‘Küçük Deniz Kızı’ film incelemesi: Deniz altında hayal kırıklığı

Bir Walt Disney Co. yayını olan “The Little Mermaid”, Cuma günü ülke çapında sinemalarda.

WASHINGTON – Disney’in en son canlı aksiyon filminin gerçekten şarkı söylememesi Rob Marshall’ın hatası değil. Biyolüminesans kıvılcımları taşıyan biraz sıkıcı bir girişim olan “Küçük Deniz Kızı”, “Aslan Kral”, “Aladdin” ve “Güzel ve Çirkin”in başına bela olan aynı temel sorunlardan muzdariptir. Halle Bailey hoş bir varlık olabilir ve Jodi Benson’ınkinden bariz bir şekilde farklı olan mükemmel bir sese sahip olabilir, ancak fotogerçekçi yüzgeçler, hayvanlar ve ortamlar Disney peri masallarını kendi başlarına daha büyüleyici yapmazlar.

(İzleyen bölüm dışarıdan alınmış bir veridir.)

Lemma find_free_slot_total s :
  store_safe s → ∃ i, fs_store_find_free_slot s = Some i ∧ is_u16 i.
Proof.
  intros Hs. unfold fs_store_find_free_slot. case_if; [by exists FS_INVALID_INDEX|].
  pose proof (ss_max _ Hs) as Hm. unfold is_u16 in Hm.
  destruct (find_first_spec (fs_store_slot_is_free s) (sb_max_files (s_sb s))) as (r & -> & Hr).
  { intros i Hi. apply slot_is_free_total; [done|]. unfold is_u16. lia. }
  bind_simpl. eexists. split; [done|]. destruct r; simpl; unfold FS_INVALID_INDEX, is_u16; lia.
Qed.

Lemma alloc_data_total s size o :
  store_safe s → is_u16 size →
  wp (fs_store_alloc_data s size (Ptr o))
     (λ '(st, o', s'), store_safe s' ∧ ∃ off, o' = Ptr off ∧ is_u32 off).
Proof.
  intros Hs Hsz. unfold fs_store_alloc_data. case_if; [split; [done|]; by exists 0|].
  case_if; [split; [done|]; by exists 0|].
  wp_step sb_write_total.
  - destruct Hs. constructor; [done..|]. simpl. apply u32_range.
  - intros [st s'] [Hs' _]. split; [done|]. eexists. split; [done|]. apply Hs.
Qed.

Lemma read_data_total s off n d :
  store_safe s → is_u32 off → 0 ≤ n ≤ len d → is_u16 n → bytes d →
  ∃ st d', fs_store_read_data s off n (Ptr d) = Some (st, Ptr d') ∧ len d' = len d ∧ bytes d'.
Proof.
  intros Hs Hoff Hn Hn16 Hd. unfold fs_store_read_data. case_if; [eauto|]. case_if; [eauto|].
  unfold is_u16, is_u32 in *.
  destruct (nvm_read_total (s_nvm s) HAL_NVM_FLASH off d n) as (st & d' & -> & ? & ?);
    try done; [apply Hs|unfold is_u32; lia|]. bind_simpl. destruct (hal_is_ok st); simpl; eauto.
Qed.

Temel sorun, canlı aksiyon filmlerinin ilgi çekici görsel hikaye anlatımı yerine nostaljiye ve aşinalığa öncelik vermesidir. Bazı müzik dizilerinin ve seçimlerinin, animasyona rağmen değil, canlandırıldıkları için büyüleyici ve canlı olma olasılığını meydan okurcasına göz ardı ederek, önceki animasyonlardan vuruşları ve çekimleri yeniden yaratmaya çalışıyorlar.

1989 yapımı filmde her şeye karşı parlak bir hayranlık vardı. Su altı kalesi. Deniz kızları. Eric’in gemisi. Ariel’in parlak kızıl saçları bile. Alan Menken ve Howard Ashman’ın harika şarkıları ve sözleriyle birleştiğinde, Disney Animation rönesansını neden ateşlediğini anlamak zor değil.

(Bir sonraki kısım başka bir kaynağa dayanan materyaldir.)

Lemma personalise_step e layout s :
  store_ok s → sb_synced s → 0 ≤ l_index e < max_files s →
  desc_typed (layout_desc e 0) → type_ok (l_type e) = true →
  (if entry_ef e then sb_data_top (s_sb s) + l_size e else 0) ≤ len (flash s) →
  ∃ s', personalise_loop (e :: layout) s = personalise_loop layout s' ∧ store_ok s' ∧ sb_synced s' ∧
    max_files s' = max_files s ∧ view s' = layout_view (view s) e.
Proof.
  intros Hs Hsy Hi Hty Htok Hfit. cbn [personalise_loop]. fold (entry_ef e).
  pose proof (len_flash s (store_ok_safe s Hs)) as Hf32. pose proof (so_top _ Hs) as Htop.
  pose proof Hty as []. cbn [layout_desc d_file_id d_type d_lifecycle d_parent d_size d_data_offset
    d_ac_read d_ac_update d_sfi d_flags] in *.
  assert (∃ off s1, (if entry_ef e then fs_store_alloc_data s (l_size e) (Ptr 0) else Some (FS_OK, Ptr 0, s)) =
      Some (FS_OK, Ptr off, s1) ∧ store_ok s1 ∧ sb_synced s1 ∧ max_files s1 = max_files s ∧
      flash s1 = flash s ∧ is_u32 off ∧ off = (if entry_ef e then v_top (view s) else 0) ∧
      (entry_ef e = true → off + l_size e ≤ len (flash s)) ∧
      view s1 = FsView (v_slots (view s)) (if entry_ef e then v_top (view s) + l_size e else v_top (view s))
                  (v_flash (view s))) as (off & s1 & -> & Hs1 & Hsy1 & Hm1 & Hf1 & Hoff & Hoffe & Hend & Hv1).
  { destruct (entry_ef e) eqn:Ee.
    - destruct (alloc_data_ok s (l_size e) 0 Hs) as (s1 & -> & Hs1 & Hm & Hv & Hsy1); [done|done|].
      eexists _, s1. split; [done|]. split; [done|]. split; [auto|]. split; [done|].
      split; [by apply (f_equal v_flash) in Hv|]. cbn [view v_top]. unfold is_u32. split; [lia|]. done.
    - eexists _, s. do 5 (split; [done|]). split; [unfold is_u32; lia|]. done. }
  bind_simpl. cbn [fs_ok negb]. change (FsDescriptor _ _ _ _ _ off _ _ _ _) with (layout_desc e off).
  destruct (write_desc_ok s1 (l_index e) (layout_desc e off) Hs1) as (s2 & -> & Hs2 & Hsb2 & Hv2 & Hsy2);
    [by rewrite Hm1| |].
  { constructor; [by constructor|done|]. unfold data_ok, fs_is_ef. cbn [layout_desc d_type d_data_offset d_size].
    fold (entry_ef e). destruct (entry_ef e); [|done]. rewrite Hf1. cbn [negb orb].
    specialize (Hend eq_refl). lia. }
  bind_simpl. cbn [fs_ok negb]. exists s2. split; [done|]. split; [done|]. split; [auto|].
  split; [unfold max_files in *; by rewrite Hsb2|]. rewrite Hv2, Hv1, Hoffe. done.
Qed.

Disney’in son zamanlardaki canlı aksiyon kitaplığından geçen herkesin “Küçük Deniz Kızı”na dikkatle yaklaşması doğru olur. Yine de, kamera bizi deniz kızlarına ilk bakışımızı vermek için su altına çekerken heyecan var – filmi başlatan Hans Christian Anderson’ın biraz uğursuz bir alıntısından sonra bile (“Ama bir denizkızının gözyaşı yoktur ve bu nedenle çok daha fazla acı çeker.” ). Yardım edemezsin ama umutlu ol. Ama ilk göze çarpan deniz kızı merak uyandırmaktan çok Ben Stiller’ın “Zoolander”daki deniz adamına geri dönüş yapıyor. Teknoloji daha iyi, elbette, ama sonuç aşağı yukarı aynı. Daha da kötüsü, babaları Kral Triton’un (Javier Bardem) etrafında toplanan Ariel’in çok kültürlü kız kardeşlerini takip ederek onlarla daha fazla zaman geçirdikçe, belirgin bir şekilde tekinsiz bir vadi hissinden kurtulmak zor. Yüzgeçli yapay zeka süper modellerinden oluşan bir yuvarlak masaya bakmak gibi.

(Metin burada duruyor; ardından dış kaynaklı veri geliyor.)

(* ===== verification/CmdSelect.v ===== *)
(** * SELECT (src/filesystem/cmd_select.c) *)

From S2P Require Import Prelude OsMem Sw Apdu Hal SimHal FsTypes FsStore Fs FsTree KernelTypes.

Definition SEL_BY_FID : Z := 0x00.
Definition SEL_CHILD_DF : Z := 0x01.
Definition SEL_CHILD_EF : Z := 0x02.
Definition SEL_PARENT_DF : Z := 0x03.
Definition SEL_BY_DF_NAME : Z := 0x04.
Definition SEL_BY_PATH_FROM_MF : Z := 0x08.
Definition SEL_BY_PATH_FROM_DF : Z := 0x09.

Definition SEL_OCC_MASK : Z := 0x03.
Definition SEL_OCC_FIRST : Z := 0x00.
Definition SEL_RET_MASK : Z := 0x0C.
Definition SEL_RET_FCI : Z := 0x00.
Definition SEL_RET_FCP : Z := 0x04.
Definition SEL_RET_FMD : Z := 0x08.
Definition SEL_RET_NONE : Z := 0x0C.

Definition fs_error_to_sw (st : fs_status) : Z :=
  match st with
  | FS_OK => SW_OK
  | FS_ERR_NOT_FOUND => SW_FILE_NOT_FOUND
  | FS_ERR_NOT_USABLE => SW_CONDITIONS_NOT_SATISFIED
  | FS_ERR_WRONG_TYPE => SW_CMD_INCOMPATIBLE_FILE
  | FS_ERR_RANGE => SW_WRONG_P1P2
  | FS_ERR_PARAM => SW_INCORRECT_P1P2
  | FS_ERR_NO_SPACE => SW_NOT_ENOUGH_SPACE
  | FS_ERR_EXISTS => SW_FILE_ALREADY_EXISTS
  | FS_ERR_CORRUPT | FS_ERR_VERSION | FS_ERR_NOT_FORMATTED => SW_MEMORY_FAILURE
  | FS_ERR_NVM => SW_MEMORY_FAILURE
  end.

Definition scos_fs_error_to_sw (st : fs_status) : Z := fs_error_to_sw st.

(** [(uint16_t)((uint16_t)data[0] << 8 | data[1])]. *)
Definition data_fid (data : list Z) : option Z :=
  hi ← rd data 0; lo ← rd data 1; Some (u16 (Z.lor (Z.shiftl (u16 hi) 8) lo)).

Section select.
Context {N : Type} `{HalNvm N}.

Definition emit_fci (s : store N) (cmd : apdu_command) (rsp : ptr apdu_response) (index ret_opt : Z)
    : option (Z * ptr apdu_response) :=
  if ret_opt =? SEL_RET_NONE then Some (SW_OK, rsp) else
  if ret_opt =? SEL_RET_FMD then Some (SW_FUNC_NOT_SUPPORTED, rsp) else
  '(st, d) ← fs_get s index (Ptr fs_descriptor_zero);
  if negb (fs_ok st) then Some (fs_error_to_sw st, rsp) else
  '(body_len, body) ← fs_build_fcp d (Ptr (local_array 32)) 32;
  if body_len =? 0 then Some (SW_NO_PRECISE_DIAGNOSIS, rsp) else
  let template_tag := if ret_opt =? SEL_RET_FCP then 0x62 else 0x6F in
  if negb (c_le_present cmd) then Some (SW_OK, rsp) else
  let total := u16 (body_len + 2) in
  if c_le cmd <? total then Some (SW_WRONG_LE total, rsp) else
  '(ok, rsp) ← apdu_rsp_put_u8 rsp template_tag;
  if negb ok then Some (SW_NO_PRECISE_DIAGNOSIS, rsp) else
  '(ok, rsp) ← apdu_rsp_put_u8 rsp (u8 body_len);
  if negb ok then Some (SW_NO_PRECISE_DIAGNOSIS, rsp) else
  '(ok, rsp) ← apdu_rsp_put rsp body body_len;
  if negb ok then Some (SW_NO_PRECISE_DIAGNOSIS, rsp) else
  Some (SW_OK, rsp).

(** The [switch] on P1: a status word to answer at once, or the outcome of a
    selection on the copy of the current one. *)
Definition select_by_p1 (s : store N) (sel : fs_selection) (cmd : apdu_command)
    : option (Z + fs_status * ptr fs_selection) :=
  let p1 := c_p1 cmd in
  if p1 =? SEL_BY_FID then
    if c_lc cmd =? 0 then r ← fs_select_by_fid s (Ptr sel) FS_FID_MF; Some (inr r)
    else if c_lc cmd =? 2 then
      match c_data cmd with
      | NULL => Some (inl SW_NO_PRECISE_DIAGNOSIS)
      | Ptr data => fid ← data_fid data; r ← fs_select_by_fid s (Ptr sel) fid; Some (inr r)
      end
    else Some (inl SW_LC_INCONSISTENT_P1P2)
  else if (p1 =? SEL_CHILD_DF) || (p1 =? SEL_CHILD_EF) then
    match c_data cmd with
    | Ptr data =>
        if negb (c_lc cmd =? 2) then Some (inl SW_LC_INCONSISTENT_P1P2) else
        fid ← data_fid data;
        r ← (if p1 =? SEL_CHILD_DF then fs_select_child_df s (Ptr sel) fid
             else fs_select_child_ef s (Ptr sel) fid);
        Some (inr r)
    | NULL => Some (inl SW_LC_INCONSISTENT_P1P2)
    end
  else if p1 =? SEL_PARENT_DF then
    if negb (c_lc cmd =? 0) then Some (inl SW_LC_INCONSISTENT_P1P2) else
    r ← fs_select_parent s (Ptr sel); Some (inr r)
  else if (p1 =? SEL_BY_PATH_FROM_MF) || (p1 =? SEL_BY_PATH_FROM_DF) then
    match c_data cmd with
    | Ptr data =>
        if c_lc cmd =? 0 then Some (inl SW_LC_INCONSISTENT_P1P2) else
        if negb (c_lc cmd mod 2 =? 0) then Some (inl SW_WRONG_DATA) else
        r ← fs_select_by_path s (Ptr sel) (Ptr data) (c_lc cmd) (p1 =? SEL_BY_PATH_FROM_MF);
        Some (inr r)
    | NULL => Some (inl SW_LC_INCONSISTENT_P1P2)
    end
  else if p1 =? SEL_BY_DF_NAME then Some (inl SW_FUNC_NOT_SUPPORTED)
  else Some (inl SW_INCORRECT_P1P2).

Definition scos_cmd_select : scos_cmd_handler N := λ k cmd rsp s,
  match k, cmd, rsp with
  | Ptr k', Ptr c, Ptr _ =>
      if negb (Z.land (c_p2 c) 0xF0 =? 0x00) then Some (SW_INCORRECT_P1P2, k, rsp, s) else
      if negb (Z.land (c_p2 c) SEL_OCC_MASK =? SEL_OCC_FIRST) then Some (SW_FUNC_NOT_SUPPORTED, k, rsp, s) else
      let ret_opt := Z.land (c_p2 c) SEL_RET_MASK in
      r ← select_by_p1 s (k_sel k') c;
      match r with
      | inl sw => Some (sw, k, rsp, s)
      | inr (st, sel) =>
          if negb (fs_ok st) then Some (fs_error_to_sw st, k, rsp, s) else
          let index := fs_selected_index sel in
          '(sw, rsp) ← emit_fci s c rsp index ret_opt;
          if negb (sw =? SW_OK) then Some (sw, k, rsp, s) else
          match sel with
          | Ptr sel => Some (SW_OK, Ptr (set_sel k' sel), rsp, s)
          | NULL => None
          end
      end
  | _, _, _ => Some (SW_NO_PRECISE_DIAGNOSIS, k, rsp, s)
  end.

End select.

(** ** Lemmas *)

Lemma fs_error_to_sw_u16 st : is_u16 (fs_error_to_sw st).
Proof. by destruct st. Qed.

Lemma fs_error_to_sw_ok st : fs_error_to_sw st = SW_OK ↔ st = FS_OK.
Proof. by destruct st. Qed.

#[export] Hint Resolve fs_error_to_sw_u16 : card.

Lemma data_fid_some data :
  bytes data → 2 ≤ len data → ∃ fid, data_fid data = Some fid ∧ is_u16 fid.
Proof.
  intros Hb Hl. unfold data_fid.
  destruct (rd_byte data 0 Hb) as (hi & -> & Hhi); [lia|].
  destruct (rd_byte data 1 Hb) as (lo & -> & Hlo); [lia|]. rd_simpl. eexists. split; [done|apply u16_range].
Qed.

(** Appending a block that fits. *)
Lemma rsp_put_wf r b src n :
  rsp_wf r b → bytes b → bytes src → 0 ≤ n ≤ len src → n < 65536 →
  ∃ ok r' b', apdu_rsp_put (Ptr r) (Ptr src) n = Some (ok, Ptr r') ∧ rsp_wf r' b' ∧ bytes b' ∧
    len b' = len b ∧ r_cap r' = r_cap r.
Proof.
  intros Hr Hb Hsrc Hn Hn16. pose proof Hr as [Hbuf Hcap Hroom Hlen].
  destruct (decide (r_len r + n ≤ r_cap r - 2)) as [Hf|Hf].
  - rewrite (rsp_put_fits r b src n Hr Hn Hf). eexists _, _, _. split; [done|].
    split; [constructor; cbn; [done|done| |lia]; rewrite len_splice; rewrite ?len_slice; lia|].
    split; [auto with card|]. split; [|done]. rewrite len_splice; rewrite ?len_slice; lia.
  - rewrite (rsp_put_overflow r b src n Hr) by lia. exists false, (rsp_set_overflow r), b.
    split; [done|]. split; [by constructor|done].
Qed.

Section select_ok.
Context {N : Type} `{HalNvmSpec N}.
Implicit Types s : store N.

Lemma u8_one x : is_u8 x → bytes [x].
Proof. intros. by apply Forall_singleton. Qed.

Lemma bytes_fcp d : bytes (fcp_bytes d).
Proof.
  assert (∀ x, is_u8 (u8 x)) as Hu by apply u8_range.
  assert (is_u8 (fs_iso_descriptor_byte (Ptr d))).
  { unfold fs_iso_descriptor_byte. case_if; [done|]. by case_if. }
  unfold fcp_bytes, be16. destruct (fs_is_ef d), (negb _); cbn; by repeat (constructor; [done || apply Hu|]).
Qed.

Tüm cazibesine rağmen, bu “Küçük Deniz Kızı” ile ilgili her şey daha sessiz. Miranda’nın yeni şarkıları da tuhaf ve uymuyor gibi görünüyor. Prens Eric’in (Jonah Hauer-King) şarkısı mantıklı, hatta Melissa McCarthy’nin Ursula’sına sesini verdikten sonra Ariel’in kafasındaki marş bile olabilir, ama Scuttle’ın da gerçekten bir şarkıya ihtiyacı var mıydı?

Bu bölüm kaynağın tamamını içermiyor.